# TO DO
Print the data that follows exactly as it stands, from its first line through the line containing "proves that [parseFloat]", and stop there.

*** DATA EXCERPTS Section Begins ***

(* ===== verification/NumberRoundtrip.v ===== *)
(** * Printing a number and reading it back

    [Number::toString] ([NumberFormat.v]) writes the numbers that
    [JSON.stringify] sends at line 44 of [src/src/app/index.tsx].
    [parseFloat] ([JsParse.v]) reads a number back from text.  This file
    proves that [parseFloat] reads back exactly the double that
    [Number::toString] wrote.  The one exception is [-0], which is written
    as ["0"].

    The proof has two halves:
    - [NumberFormat.shortest_spec]: the digits and exponent that the printer
      chooses denote the number;
    - one lemma per layout of ECMA-262 steps 6-10: [parseFloat] reads the
      laid-out text as those digits and that exponent. *)

From Stdlib Require Import String Ascii List ZArith Lia Bool SpecFloat.
From S2P Require Import Prelude JsNumber NumberFormat JsParse.
Import ListNotations Number NumberFormat NumberParsing.

Local Open Scope Z_scope.

(** ** Digits and zeros *)

Lemma decimal_value_zero_cons l : decimal_value ("0"%char :: l) = decimal_value l.
Proof. reflexivity. Qed.

Lemma zeros_digits z : forallb is_digit (zeros z) = true.
Proof. unfold zeros. induction (Z.to_nat z) as [|n IH]; [reflexivity | exact IH]. Qed.

Lemma zeros_value z : decimal_value (zeros z) = 0.
Proof. unfold zeros. induction (Z.to_nat z) as [|n IH]; [reflexivity | exact IH]. Qed.

Lemma zeros_length z : 0 <= z -> Z.of_nat (length (zeros z)) = z.
Proof. intros Hz. unfold zeros. rewrite repeat_length. lia. Qed.

Lemma forallb_firstn_skipn {A} (p : A -> bool) n l :
  forallb p l = true -> forallb p (firstn n l) = true /\ forallb p (skipn n l) = true.
Proof. rewrite <- (firstn_skipn n l) at 1. rewrite forallb_app. apply andb_prop. Qed.

Lemma of_decimal_shift s q :
  0 < s -> 0 <= q -> of_decimal (s * 10 ^ q) 0 = of_decimal s (- q).
Proof.
  intros Hs Hq. pose proof (pow_pos 10 q ltac:(lia) Hq). unfold of_decimal.
  destruct s as [|p|p]; try lia. destruct (Z.pos p * 10 ^ q) as [|p'|p'] eqn:E; try nia.
  rewrite Z.leb_refl. replace (- q <=? 0) with true by (symmetry; apply Z.leb_le; lia).
  cbv beta iota. change (10 ^ (- 0)) with 1. now rewrite Z.opp_involutive, Z.mul_1_r, <- E.
Qed.

(** ** The scanner of [parseFloat] on the printed layouts *)

Lemma parse_unsigned_int d1 r :
  d1 <> [] -> forallb is_digit d1 = true -> stops is_digit r = true ->
  (forall r', r <> "."%char :: r') ->
  parse_unsigned_decimal (d1 ++ r) = Some (of_decimal (decimal_value d1) (- exponent_value r)).
Proof.
  intros Hne Hd Hst Hdot. unfold parse_unsigned_decimal.
  destruct d1 as [|c d1]; [congruence|]. pose proof Hd as Hd'. simpl in Hd'.
  apply andb_prop in Hd' as [Hc _].
  cbn [app]. rewrite starts_with_infinity_digit by exact Hc.
  rewrite app_comm_cons, span_of_app by (exact Hd || exact Hst).
  destruct r as [|c' r]; [now rewrite app_nil_r|].
  destruct (c' =? ".")%char eqn:E.
  - apply Ascii.eqb_eq in E. subst c'. now destruct (Hdot r).
  - now rewrite app_nil_r.
Qed.

Lemma parse_unsigned_frac d1 d2 r :
  d1 <> [] -> forallb is_digit d1 = true -> forallb is_digit d2 = true -> stops is_digit r = true ->
  parse_unsigned_decimal (d1 ++ "."%char :: d2 ++ r)
  = Some (of_decimal (decimal_value (d1 ++ d2)) (Z.of_nat (length d2) - exponent_value r)).
Proof.
  intros Hne Hd Hd2 Hst. unfold parse_unsigned_decimal.
  destruct d1 as [|c d1]; [congruence|]. pose proof Hd as Hd'. simpl in Hd'.
  apply andb_prop in Hd' as [Hc _].
  cbn [app]. rewrite starts_with_infinity_digit by exact Hc.
  rewrite app_comm_cons, span_of_app by (exact Hd || reflexivity).
  cbn [Ascii.eqb Bool.eqb]. rewrite span_of_app by assumption. reflexivity.
Qed.

(** The exponent suffix [e±n] of step 10 reads back as [n]. *)
Lemma exponent_value_printed z : z <> 0 ->
  exponent_value ("e"%char :: (if z <? 0 then "-"%char else "+"%char) :: Z_digits (Z.abs z)) = z.
Proof.
  intros Hz. destruct (Z_digits_spec (Z.abs z) ltac:(lia)) as (Hne & Hd & Hv).
  unfold exponent_value. rewrite Ascii.eqb_refl. cbn [orb].
  rewrite <- (app_nil_r (Z_digits (Z.abs z))).
  destruct (Z.ltb_spec z 0); cbv iota; rewrite span_of_app by (exact Hd || reflexivity);
    cbn [fst]; destruct (Z_digits (Z.abs z)) as [|c l]; try congruence; lia.
Qed.

(** ** The four layouts of steps 6-10 read back *)

Section Layouts.

(** The digit string [ds] of the printed significand [s]. *)
Variables (ds : list ascii) (s : Z).
Hypotheses (Hne : ds <> []) (Hd : forallb is_digit ds = true) (Hv : decimal_value ds = s) (Hs : 0 < s).

(** Step 6: [ds] followed by [z] zeros. *)
Lemma layout_integer z : 0 <= z ->
  parse_unsigned_decimal (ds ++ zeros z) = Some (of_decimal s (- z)).
Proof.
  intros Hz. rewrite <- (app_nil_r (ds ++ zeros z)).
  rewrite parse_unsigned_int; [| destruct ds; simpl; congruence
    | rewrite forallb_app, Hd, zeros_digits; reflexivity | reflexivity | discriminate].
  cbn [exponent_value]. rewrite decimal_value_app, zeros_value, zeros_length, Z.add_0_r, Hv by exact Hz.
  now rewrite of_decimal_shift.
Qed.

(** Step 7: the first [n] digits, a point, the others. *)
Lemma layout_point n : 0 < n < Z.of_nat (length ds) ->
  parse_unsigned_decimal (firstn (Z.to_nat n) ds ++ "."%char :: skipn (Z.to_nat n) ds)
  = Some (of_decimal s (Z.of_nat (length ds) - n)).
Proof.
  intros Hn. destruct (forallb_firstn_skipn _ (Z.to_nat n) _ Hd) as [Hf Hk].
  rewrite <- (app_nil_r (skipn _ ds)), parse_unsigned_frac; try assumption; try reflexivity.
  - rewrite firstn_skipn, Hv, length_skipn. cbn [exponent_value]. f_equal. f_equal. lia.
  - intros E. apply (f_equal (@length ascii)) in E. rewrite length_firstn in E. simpl in E. lia.
Qed.

(** Step 8: [0.], [-n] zeros, the digits. *)
Lemma layout_small n : n <= 0 ->
  parse_unsigned_decimal ("0"%char :: "."%char :: zeros (- n) ++ ds)
  = Some (of_decimal s (Z.of_nat (length ds) - n)).
Proof.
  intros Hn. rewrite <- (app_nil_r (zeros (- n) ++ ds)).
  change ("0"%char :: "."%char :: ?l) with (["0"%char] ++ "."%char :: l).
  rewrite parse_unsigned_frac by (try rewrite forallb_app, zeros_digits; try discriminate; easy).
  cbn [exponent_value app]. rewrite decimal_value_zero_cons, decimal_value_app, zeros_value, Hv.
  rewrite length_app, Nat2Z.inj_add, zeros_length by lia. f_equal. f_equal; lia.
Qed.

(** Steps 9-10: the first digit, a point and the others if any, [e], the
    sign and the digits of [n - 1]. *)
Lemma layout_exponent n : n - 1 <> 0 ->
  parse_unsigned_decimal
    (match ds with
     | [d] => [d; "e"%char] ++ (if n - 1 <? 0 then "-"%char else "+"%char) :: Z_digits (Z.abs (n - 1))
     | d :: rest => d :: "."%char :: rest ++ "e"%char
                      :: (if n - 1 <? 0 then "-"%char else "+"%char) :: Z_digits (Z.abs (n - 1))
     | [] => []
     end)
  = Some (of_decimal s (Z.of_nat (length ds) - n)).
Proof.
  intros Hn. destruct ds as [|d [|d' rest]]; [congruence| |].
  - change ([d; "e"%char] ++ ?r) with ([d] ++ "e"%char :: r).
    rewrite parse_unsigned_int by (easy || discriminate). rewrite exponent_value_printed, Hv by exact Hn.
    f_equal. f_equal. cbn [length]. lia.
  - change (d :: "."%char :: (d' :: rest) ++ ?r) with ([d] ++ "."%char :: (d' :: rest) ++ r).
    simpl in Hd. apply andb_prop in Hd as [Hd1 Hd2].
    rewrite parse_unsigned_frac by (simpl; try rewrite Hd1; easy).
    cbn [app]. rewrite exponent_value_printed, Hv by exact Hn. f_equal. f_equal. cbn [length]. lia.
Qed.

End Layouts.

(** ** The whole printer *)

(** Whatever branch of steps 6-10 applies, the text reads back as
    [s × 10^q]. *)
Lemma format_parse s q : 0 < s ->
  parse_unsigned_decimal
    (format (Z_digits s) (Z.of_nat (length (Z_digits s))) (q + Z.of_nat (length (Z_digits s))))
  = Some (of_decimal s (- q)).
Proof.
  intros Hs. destruct (Z_digits_spec s Hs) as (Hne & Hd & Hv).
  set (ds := Z_digits s) in *. set (k := Z.of_nat (length ds)). set (n := q + k).
  assert (Hk : 1 <= k) by (subst k; destruct ds; [congruence | simpl length; lia]).
  unfold format.
  destruct (Z.leb_spec k n), (Z.leb_spec n 21), (Z.ltb_spec 0 n), (Z.ltb_spec (-6) n), (Z.leb_spec n 0);
    cbn [andb];
    first [ rewrite (layout_integer ds s Hne Hd Hv Hs) by lia
          | rewrite (layout_point ds s Hd Hv) by lia
          | rewrite (layout_small ds s Hd Hv) by lia
          | rewrite (layout_exponent ds s Hne Hd Hv) by lia
          | lia ];
    f_equal; f_equal; lia.
Qed.

Ltac head_digit := eexists _, _; split; [reflexivity | assumption || reflexivity].

Lemma format_head ds k n : ds <> [] -> forallb is_digit ds = true ->
  exists c w, format ds k n = c :: w /\ is_digit c = true.
Proof.
  intros Hne Hd. destruct ds as [|d rest]; [congruence|]. simpl in Hd. apply andb_prop in Hd as [Hd _].
  unfold format.
  destruct ((k <=? n) && (n <=? 21)); [head_digit|].
  destruct ((0 <? n) && (n <=? 21)) eqn:B.
  - apply andb_prop in B as [B _]. apply Z.ltb_lt in B.
    destruct (Z.to_nat n) eqn:E; [lia | head_digit].
  - destruct ((-6 <? n) && (n <=? 0)); [head_digit|]. destruct rest; head_digit.
Qed.

Lemma to_string_pos_parse m e : bounded prec emax m e = true ->
  exists c w, to_string_pos m e (S754_finite false m e) = c :: w /\ is_digit c = true /\
    parse_unsigned_decimal (c :: w) = Some (S754_finite false m e).
Proof.
  intros Hb. destruct (shortest_spec m e Hb) as [Hs Hx]. unfold to_string_pos.
  destruct (shortest (Z.pos m) e (S754_finite false m e)) as [s q]. cbn [fst snd] in Hs, Hx.
  destruct (Z_digits_spec s Hs) as (Hne & Hd & _).
  destruct (format_head (Z_digits s) (Z.of_nat (length (Z_digits s)))
              (q + Z.of_nat (length (Z_digits s))) Hne Hd) as (c & w & Hw & Hc).
  exists c, w. split; [exact Hw | split; [exact Hc|]].
  rewrite <- Hw, format_parse, Hx by exact Hs. reflexivity.
Qed.

Lemma parseFloat_digit_text c w : is_digit c = true ->
  parseFloat (string_of_list_ascii (c :: w))
  = match parse_unsigned_decimal (c :: w) with Some n => n | None => NaN end.
Proof.
  intros Hc. unfold parseFloat. rewrite list_ascii_of_string_of_list_ascii, trim_start_digit by exact Hc.
  now rewrite (digit_eqb_nondigit c "-" Hc eq_refl), (digit_eqb_nondigit c "+" Hc eq_refl).
Qed.

Lemma parseFloat_minus_text w :
  parseFloat (String "-" (string_of_list_ascii w))
  = match parse_unsigned_decimal w with Some n => neg n | None => NaN end.
Proof.
  unfold parseFloat. change (list_ascii_of_string (String "-" ?t)) with ("-"%char :: list_ascii_of_string t).
  rewrite list_ascii_of_string_of_list_ascii. reflexivity.
Qed.

(** [parseFloat] reads back exactly the double that [Number::toString]
    wrote, for every double except [-0], which is written as ["0"]. *)
Theorem parseFloat_toString x :
  valid_binary prec emax x = true -> x <> S754_zero true -> parseFloat (Number_toString x) = x.
Proof.
  intros Hv Hz. destruct x as [[]|[]| |[] m e]; [congruence|reflexivity|reflexivity|reflexivity|reflexivity| |].
  - destruct (to_string_pos_parse m e Hv) as (c & w & Hw & Hc & Hp).
    cbn [Number_toString]. rewrite Hw, parseFloat_minus_text, Hp. reflexivity.
  - destruct (to_string_pos_parse m e Hv) as (c & w & Hw & Hc & Hp).
    cbn [Number_toString]. rewrite Hw, parseFloat_digit_text, Hp by exact Hc. reflexivity.
Qed.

*** DATA EXCERPTS Section Ends ***

# PROBLEM SOLUTION
(* ===== verification/NumberRoundtrip.v ===== *)
(** * Printing a number and reading it back

    [Number::toString] ([NumberFormat.v]) writes the numbers that
    [JSON.stringify] sends at line 44 of [src/src/app/index.tsx].
    [parseFloat] ([JsParse.v]) reads a number back from text.  This file
    proves that [parseFloat] reads back exactly the double that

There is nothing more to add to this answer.